By Jeffrey H. Brochin, J.D.
Medicaid beneficiaries whose coverage was being transitioned from one New York managed long-term care program (MLTCP) to a different one lacked standing to sue the New York Commissioner of the Department of Health (DOH) upon a finding that their coverage had not been reduced nor eliminated; however, because the nature of one beneficiary’s claims were inherently transitory, his putative class action claims survived (Samele v. Zucker, August 2, 2018, Spatt, A.).
MLTCP requirement. The Commissioner required beneficiaries of Medicaid and Medicare in New York to enroll in an MLTCP in order to receive funded long-term services. Beneficiaries of MLTCP home care provider GuidNet were informed by letter on or about March 20, 2017, that it would not be providing MLTCP services in Nassau, Suffolk, and Westchester counties beginning June 1, 2017. Enrollees were told that they should select a new MLTCP before May 18, 2017 to assure a smooth transition, and that they would continue to receive services from GuildNet until the transfer to the new plan was complete.
After the Commissioner received a number of complaints from GuildNet enrollees about the March 20 letter, he sent a new letter to GuildNet enrollees on May 2017, advising them that they did not need to transfer to a new plan by June 1, and that the state required GuildNet to continue providing existing services until a smooth transfer to a new plan could be completed. Certain beneficiaries filed suit, claiming improper notice and violations under the Due Process Clause as well as under the Medicaid Act (42 U.S.C. §1396 et seq.), Americans with Disabilities Act (ADA) (42 U.S.C §12131 et seq.), and section 504 of the Rehabilitation Act (29 U.S.C. §794). The DOH moved to dismiss.

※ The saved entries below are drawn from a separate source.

Definition closed_view (spec : SealedSpec) (table : str) (row : str * bytes) : option ClosedView :=
  match json_read row.2 with
  | Some (JObject o) =>
      match find_key (sp_key spec) o with
      | Some j => match @sealed_deserialize () j with
                  | Ok (SealedClosed text _ _ _) =>
                      Some {| cv_text := text; cv_at := binding_of {| rb_table := []; rb_table_id := table; rb_row_key := row.1 |} (sp_id spec) |}
                  | _ => None
                  end
      | None => None
      end
  | _ => None
  end.

Lemma stored_form_reads text full parts : @sealed_deserialize () (stored_form text (Some full) (Some parts)) = Ok (SealedClosed text (Some full) (Some parts) None).
Proof using Type. reflexivity. Qed.

Lemma stored_form_parts text full parts : ∃ o, stored_form text (Some full) (Some parts) = JObject o ∧ find_key PARTS_KEY o = Some (JString (Some parts)).
Proof using Type. eexists. split; [reflexivity|]. reflexivity. Qed.

(** C21: a text saved in a field that is searched by parts is one that the search of that field
    works on: read back from the row as saved, its sealed text opens at its place to the text and
    the parts beside it are those of the text. *)
Theorem written_text_searchable k table specs key randoms parts object b k' i spec plain value name :
  key_sorted object → NoDup (sp_key <$> specs) →
  (∀ i spec part, specs !! i = Some spec → parts !! i = Some part → salted spec part (default (inr Random) (randoms !! i))) →
  seal_row k table specs key randoms (Ok parts) (Ok (JObject object)) = Ok (b, k') →
  specs !! i = Some spec → parts !! i = Some (PartNew plain) → sp_method spec = EncryptPartPrints →
  json_text plain = Some value → utf8_valid value = true →
  ∃ cipher, rmap fst (field_cipher k table (sp_id spec)) = Ok cipher ∧
    holds_text (closed_view spec table) snd {| g_keys := k; g_table := name; g_table_id := table |} (handle_of spec) cipher value (key, b).
Proof using Type.
  intros Hk Hn Hs E Ei Ej Hm Hv Hu. apply seal_row_spec in E as (_ & _ & o & Ej' & Hrows & _); [|done..].
  destruct (Hrows i spec _ Ei Ej) as (stored & Hf & _ & Hh). unfold holds_part in Hh. rewrite Hm in Hh. cbn [is_sealing has_stored_print has_parts made] in Hh.
  destruct Hh as (text & full & tags & cipher & -> & Hc & Ho & (f & _ & ->) & (t & Ht & ->)). exists cipher. split; [done|].
  unfold parts_of_json in Ht. rewrite Hv in Ht. destruct (part_tags _ _ _ _ _ _ _) as [ts|] eqn:Et; [|done]. injection Ht as <-.
  split; [done|]. split.
  - unfold closed_view. cbn [fst snd]. rewrite Ej', Hf, stored_form_reads. eexists _, plain. split_and!; try done.
  - exists ts. split; [done|]. destruct (stored_form_parts text f (join_tags ts)) as (o' & Eo & Ep). unfold extract. cbn [snd]. rewrite Ej'. cbn [ok_or rbind select handle_of ph_key].
    rewrite Hf, Eo. cbn [select]. by rewrite Ep.
Qed.
End written.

No loss or reduction in coverage. The court first addressed the issue of standing, and determined that because the primary beneficiaries failed to establish that they were faced with the imminent prospect or even the threat of loss of medical care, they did not demonstrate an injury, a necessary element for a showing of standing. Pursuant to the Commissioner’s May 2017 letter, GuildNet had to continue providing the same level of care to them until they found a new provider. They were free to seek out other MLTCPs who would offer the same level of care, and in fact two of the beneficiaries were eventually offered 24-hour care by different MLTCPs. Accordingly, their claims were deemed to be moot.
Standing not the same as mootness. The court noted that although standing and mootness are interrelated concepts, they are not to be confused. Standing relates to whether a litigant has a personal stake at the commencement of an action, while mootness ensures that the litigant’s interest exists throughout the life of the lawsuit. A case is moot when the issues presented are no longer live or the parties lack a legally cognizable interest in the outcome.
Inherently transitory claims. There are three exceptions to the general rule that the mooting of a named plaintiff’s claims moots a class action: (a) the defendant voluntarily ceases the injury-causing conduct in an attempt to evade judicial scrutiny; (b) the claims are inherently transitory; or (c) the claims are capable of repetition, yet evading judicial review. The court found that although the named beneficiaries’ claims were moot, the nature of claims such as that of another beneficiary, were inherently transitory, and therefore the putative class action claims could survive.
Based on the foregoing, the court granted the Commissioner’s motion to dismiss as to the claims which did not establish standing, however it was denied to the extent that the inherently transitory exception applied to the other beneficiary’s claims which were preserved for the purposes of the putative class action. The court also denied the motion for class certification without prejudice.
The case is No. 2:17-cv-03397 (ADS)(AKT).
Attorneys: Benjamin Wait Taylor (New York Legal Assistance Group) for Gemma Samele and Selma Roher. Dorothy O. Nese, Office of the New York State Attorney General, for Howard Zucker.